This question is basically an extension of this one about an issue I was having with vertical centering. Finding the answer to that question created a need for this question.
Have a look at this JSFiddle. It sets up a container to be 60px tall.
.container {
background-color: lightgreen;
height: 60px;
max-height: 60px;
line-height: 60px;
font-size: 60px;
}
In Firefox, it is 60px
tall in all cases. In Chrome, the text height is actually taller than 60px
(sometimes 69px
, sometimes other values).
I can reduce the font-size
to 52px
to get it to line up as exactly 60px
tall in Chrome (thus giving me a perfectly 60px
tall inline element and allowing me to vertically center reliably) but that is specific not only to Chrome, but to the computer.

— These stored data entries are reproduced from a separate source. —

(** [active_record] in closed form. *)
Lemma active_record_cases p i n :
  match er_get_revision i n er with
  | Err x => active_record er p i n = Err x
  | Ok r =>
      if negb (bool_decide (EnvironmentRecord.project_id r = p))
      then active_record er p i n = Err EnvironmentNotFound
      else if negb (bool_decide (EnvironmentRecord.status r = EnvironmentStatus.ACTIVE))
      then active_record er p i n = Err EnvironmentConflict
      else active_record er p i n = Ok r
  end.
Proof. unfold active_record. destruct (er_get_revision i n er) as [r|x]; simpl; [| done]. repeat case_match; done. Qed.

(** What a reference resolves to. *)
Definition resolves (r : EnvironmentRecord.t) (ref : SecretReference.t) (out : ResolvedSecretValue.t) : Prop :=
  ResolvedSecretValue.category out = category_of (SecretReference.category ref)
  /\ ResolvedSecretValue.name out = SecretReference.name ref
  /\ ResolvedSecretValue.secret_ref out = SecretReference.secret_ref ref
  /\ exists x, secret_of r (identity_of ref) x
      /\ SecretEncryptor.decrypt e x (EnvironmentRecord.project_id r) (EnvironmentRecord.id r)
           (EnvironmentRecord.revision r) (ResolvedSecretValue.category out)
           (ResolvedSecretValue.name out) = Ok (ResolvedSecretValue.value out).

Lemma resolve_all r refs :
  values_shape r -> decrypts e r -> references_match r refs ->
  exists l, rmap (fun reference =>
      let? '(value, x) := subscript (identity_of reference) (of_pairs (available_secrets r)) in
      let? text := decrypt_value e r x value in
      Ok (ResolvedSecretValue.mk (ConfigurationValue.category value) (ConfigurationValue.name value)
            (SecretReference.secret_ref reference) text)) refs = Ok l
    /\ Forall2 (resolves r) refs l.
Proof.
  intros Hs Hd. induction refs as [|ref refs IH]; intros Hm; simpl; [by exists [] |].
  destruct IH as (l & Hl & HF); [intros ? ?; apply Hm; by right |].
  destruct (Hm ref) as [x Hx]; [by left |].
  assert ((identity_of ref, (ConfigurationValue.sealed (category_of (SecretReference.category ref))
    (SecretReference.name ref) (SecretReference.secret_ref ref) x, x)) ∈ available_secrets r) as Hin
    by by apply elem_of_available.
  unfold subscript at 1. rewrite (lookup_of_pairs _ _ _ (available_keys _ Hs) Hin). simpl.
  destruct (Hd _ x Hx eq_refl) as [text Ht]. unfold decrypt_value at 1. simpl in Ht |- *. rewrite Ht. simpl.
  rewrite Hl. eexists. split; [done |]. constructor; [| done]. unfold resolves. simpl.
  split_and!; [done | done | done |]. by exists x.
Qed.

(** A reference without its secret is found missing. *)
Lemma missing_reference r refs :
  values_shape r -> ~ references_match r refs ->
  existsb (fun ref => negb (has_key (identity_of ref) (of_pairs (available_secrets r)))) refs = true.
Proof.
  intros Hs Hm. apply not_false_iff_true. intros Hex. apply Hm.
  intros ref Hin. apply list_elem_of_In in Hin.
  assert (has_key (identity_of ref) (of_pairs (available_secrets r)) = true) as Hk.
  { apply not_false_iff_true. intros Hk. apply not_true_iff_false in Hex. apply Hex.
    apply existsb_exists. exists ref. by rewrite Hk. }
  apply has_key_true in Hk as [[v x] Hk]. apply lookup_of_pairs_Some in Hk; [| by apply available_keys].
  apply elem_of_available in Hk as [? _]; eauto.
Qed.

(** [resolve_secret_values] on a pinned revision: it refuses an unknown revision with
    the reader's error, a foreign project with [EnvironmentNotFound], and an inactive
    revision, repeated references or a reference that is no secret of the revision with
    [EnvironmentConflict]; otherwise it returns, in canonical order, for every reference
    the text its secret decrypts to, and [validate_secret_references] accepts exactly the
    same requests; both answers stay the same while the environments evolve. *)
Theorem resolve_secret_values_exact p i n refs :
  match er_get_revision i n er with
  | Err x => resolve_secret_values er e p i n refs = Err x
  | Ok r =>
      if negb (bool_decide (EnvironmentRecord.project_id r = p))
      then resolve_secret_values er e p i n refs = Err EnvironmentNotFound
      else
        (EnvironmentRecord.status r = EnvironmentStatus.ACTIVE -> NoDup (map identity_of refs) ->
         references_match r refs ->
         exists l, resolve_secret_values er e p i n refs = Ok l
           /\ validate_secret_references er p i n refs = Ok (py_sorted reference_leb refs)
           /\ Forall2 (resolves r) (py_sorted reference_leb refs) l
           /\ forall er', st_wf er' -> st_evolves er er' ->
                resolve_secret_values er' e p i n refs = Ok l)
        /\ (~ (EnvironmentRecord.status r = EnvironmentStatus.ACTIVE /\ NoDup (map identity_of refs)
               /\ references_match r refs) ->
           resolve_secret_values er e p i n refs = Err EnvironmentConflict
           /\ validate_secret_references er p i n refs = Err EnvironmentConflict)
  end.
Proof.
  pose proof (active_record_cases p i n) as Ha.
  destruct (er_get_revision i n er) as [r|x] eqn:Er.
  2: { unfold resolve_secret_values, _validated_record. by rewrite Ha. }
  destruct (er_get_id _ _ _ _ Wer Er) as (_ & _ & Hs). pose proof (er_decrypts _ _ _ _ Wer Er) as Hd.
  destruct (negb (bool_decide (EnvironmentRecord.project_id r = p))) eqn:Ep.
  { unfold resolve_secret_values, _validated_record. by rewrite Ha. }
  pose proof (py_sorted_perm reference_leb refs) as Hperm. split.
  - intros Hact Hnd Hm. rewrite bool_decide_true in Ha by done. simpl in Ha.
    assert (references_match r (py_sorted reference_leb refs)) as Hm' by by rewrite Hperm.
    destruct (resolve_all r (py_sorted reference_leb refs) Hs Hd Hm') as (l & Hl & HF).
    assert (forall er0, active_record er0 p i n = Ok r -> resolve_secret_values er0 e p i n refs = Ok l) as Hres.
    { intros er0 Hact0. unfold resolve_secret_values, _validated_record, canonical_secret_references, unique.
      rewrite Hact0, bool_decide_true by done. simpl.
      replace (existsb _ _) with false; [exact Hl |]. symmetry. apply not_true_iff_false.
      intros (ref & Hin & Hk)%existsb_exists. apply negb_true_iff, has_key_false in Hk.
      apply list_elem_of_In in Hin. destruct (Hm' _ Hin) as [x Hx].
      erewrite lookup_of_pairs in Hk; [done | by apply available_keys | by apply elem_of_available]. }
    exists l. split_and!; [by apply Hres | | done |].
    + unfold validate_secret_references, _validated_record, canonical_secret_references, unique.
      rewrite Ha, bool_decide_true by done. simpl.
      rewrite (proj2 (references_subset _ _ Hs)) by done. simpl.
      rewrite length_remove_dups by by rewrite Hperm. by rewrite length_map, Nat.eqb_refl.
    + intros er' W' E. apply Hres. pose proof (er_pinned _ _ _ _ _ Wer W' E Er) as Er'.
      unfold active_record. rewrite Er'. simpl. rewrite Ep. by rewrite bool_decide_true.
  - intros Hno. unfold resolve_secret_values, validate_secret_references, _validated_record,
      canonical_secret_references, unique.
    destruct (decide (EnvironmentRecord.status r = EnvironmentStatus.ACTIVE)) as [Hact|Hact];
      [rewrite (bool_decide_true (_ = EnvironmentStatus.ACTIVE)) in Ha by done
      |rewrite (bool_decide_false (_ = EnvironmentStatus.ACTIVE)) in Ha by done];
      simpl in Ha; rewrite Ha; [| done]. cbn [rbind].
    destruct (decide (NoDup (map identity_of refs))) as [Hnd|Hnd];
      [rewrite (bool_decide_true (NoDup _)) by done | rewrite (bool_decide_false (NoDup _)) by done];
      cbn [rbind negb]; [| done].
    assert (~ references_match r (py_sorted reference_leb refs)) as Hm by (rewrite Hperm; tauto).
    split.
    + by rewrite (missing_reference r _ Hs Hm).
    + destruct (subset _ _) eqn:Es; [| done]. by apply references_subset in Es.
Qed.
End resolving.

(** ** Snapshots *)

Definition vars_of (c : ConfigurationCategory.t) (b : bindings) : pydict string pyval :=
  match c with
  | ConfigurationCategory.ENVIRONMENT_VARIABLE => b.1.1
  | ConfigurationCategory.COMMON_PARAMETER => b.1.2
  end.

Lemma vars_of_bind c c' n m v b :
  vars_of c (bind_value c' n v b) !! m = if decide ((c, m) = (c', n)) then Some v else vars_of c b !! m.
Proof.
  destruct c, c'; unfold vars_of, bind_value; simpl; rewrite ?dict_lookup_insert;
    repeat case_decide; congruence.
Qed.

Lemma bind_value_matched c n v b : (bind_value c n v b).2 = b.2.
Proof. by destruct c. Qed.

Section snapshots.
  Context `{PyFloat} `{Aead} {ER Op : Type} `{EnvironmentReader ER Op}.
  Context (e : SecretEncryptor.t) `{!DecryptableReader e ER Op}.

(** The binding of a name among the values [vs] of the revision [r]: a public value, or the
    text of a requested secret. *)
Definition shows (r : EnvironmentRecord.t) (requested : list identity) (vs : list ConfigurationValue.t)
    (c : ConfigurationCategory.t) (n : string) (v : pyval) : Prop :=
  ConfigurationValue.public c n v ∈ vs
  \/ exists ref x text, ConfigurationValue.sealed c n ref x ∈ vs /\ (c, n, ref) ∈ requested
       /\ SecretEncryptor.decrypt e x (EnvironmentRecord.project_id r) (EnvironmentRecord.id r)
            (EnvironmentRecord.revision r) c n = Ok text
       /\ v = PStr text.

Definition found (requested : list identity) (vs : list ConfigurationValue.t) (i : identity) : Prop :=
  i ∈ requested /\ exists x, ConfigurationValue.sealed i.1.1 i.1.2 i.2 x ∈ vs.

Lemma public_not_sealed c n v c' n' ref x :
  ConfigurationValue.public c n v = ConfigurationValue.sealed c' n' ref x -> False.
Proof. done. Qed.

(** One value of the walk. *)
Lemma snapshot_value_spec r requested b w :
  value_shape w ->
  (forall x, ConfigurationValue.encrypted w = Some x -> exists text,
     SecretEncryptor.decrypt e x (EnvironmentRecord.project_id r) (EnvironmentRecord.id r)
       (EnvironmentRecord.revision r) (ConfigurationValue.category w) (ConfigurationValue.name w) = Ok text) ->
  exists b1, snapshot_value e r requested b w = Ok b1
    /\ (forall c n v, (c, n) <> value_key w -> vars_of c b1 !! n = Some v <-> vars_of c b !! n = Some v)
    /\ (forall v, vars_of (value_key w).1 b !! (value_key w).2 = None ->
          vars_of (value_key w).1 b1 !! (value_key w).2 = Some v <->
          shows r requested [w] (value_key w).1 (value_key w).2 v)
    /\ (forall i, i ∈ b1.2 <-> i ∈ b.2 \/ found requested [w] i).
Proof.
  intros Hw Hd. unfold shows, found, snapshot_value, value_identity, value_key.
  setoid_rewrite list_elem_of_singleton.
  destruct Hw as [(ref & x & Hw)|[Hw _]]; rewrite Hw in Hd |- *; simpl in Hd |- *.
  - case_bool_decide as Hreq; simpl.
    + destruct (Hd x eq_refl) as [text Ht]. unfold decrypt_value. simpl. rewrite Ht. simpl.
      eexists. split; [done |]. cbn [fst snd]. split_and!.
      * intros c n v Hne.
        destruct (ConfigurationValue.category w), c; simpl; rewrite ?dict_lookup_insert;
          repeat case_decide; subst; try done; by destruct Hne.
      * intros v _. destruct (ConfigurationValue.category w); simpl; rewrite dict_lookup_insert_eq;
          (split; [intros [= <-]; right; by exists ref, x, text |
                   intros [?|(ref' & x' & text' & [= -> ->] & _ & Ht' & ->)]; [done | congruence]]).
      * intros i. rewrite elem_of_cons, bind_value_matched. split.
        -- intros [->|?]; [right; split; [done |]; by exists x | by left].
        -- intros [?|(_ & y & Hy)]; [by right | left]. destruct i as [[c n] ref']. simpl in Hy.
           by injection Hy as -> -> -> _.
    + eexists. split; [done |]. split_and!; [done | |].
      * intros v Hb. rewrite Hb. split; [done |].
        intros [?|(ref' & x' & text' & [= -> ->] & ? & _)]; done.
      * intros i. split; [by left |]. intros [?|(Hi & y & Hy)]; [done |]. destruct i as [[c n] ref'].
        simpl in Hy. injection Hy as -> -> -> _. done.
  - eexists. split; [done |]. split_and!.
    + intros c n v Hne. rewrite vars_of_bind, decide_False by done. done.
    + intros v _. rewrite vars_of_bind, decide_True by done. split.
      * intros [= <-]. by left.
      * intros [Heq|(? & ? & ? & ? & _)]; [by injection Heq as -> | done].
    + intros i. rewrite bind_value_matched. split; [by left |]. intros [?|(_ & y & ?)]; done.
Qed.
Lemma shows_cons r requested w vs c n v :
  shows r requested (w :: vs) c n v <-> shows r requested [w] c n v \/ shows r requested vs c n v.
Proof. unfold shows. setoid_rewrite elem_of_cons. setoid_rewrite elem_of_nil. naive_solver. Qed.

How can I get a consistent font height?
If you try
font-size: 3.29em;
Does that work across browsers?
Each browser has it's own preset styles that you might need to override. Set this at the top of your css to remove any defaults:
html, body, div, span, h1, h2, h3, h4, h5, h6, p, blockquote, pre,
a, em, img, strong, sub, sup, b, i, dl, dt, dd, ol, ul, li,
fieldset, form, label, legend,
table, caption, tbody, tfoot, thead, tr, th, td,
article, aside, canvas, details, figure, figcaption, footer, header, hgroup,
menu, nav, output, section, time {
margin: 0;
padding: 0;
border: 0;
font-size: 100%;
font: inherit;
vertical-align: baseline;
}
And then style however you wish after.
I was having similar issues with texts contained in buttons and input fields. If you are using web font services like Fontsquirrel, as I am, make sure you check the font optimization option "Vertical Metrics" to "No Adjustment", under Expert Mode. Fontsquirrel defaults seems to mess up with these things.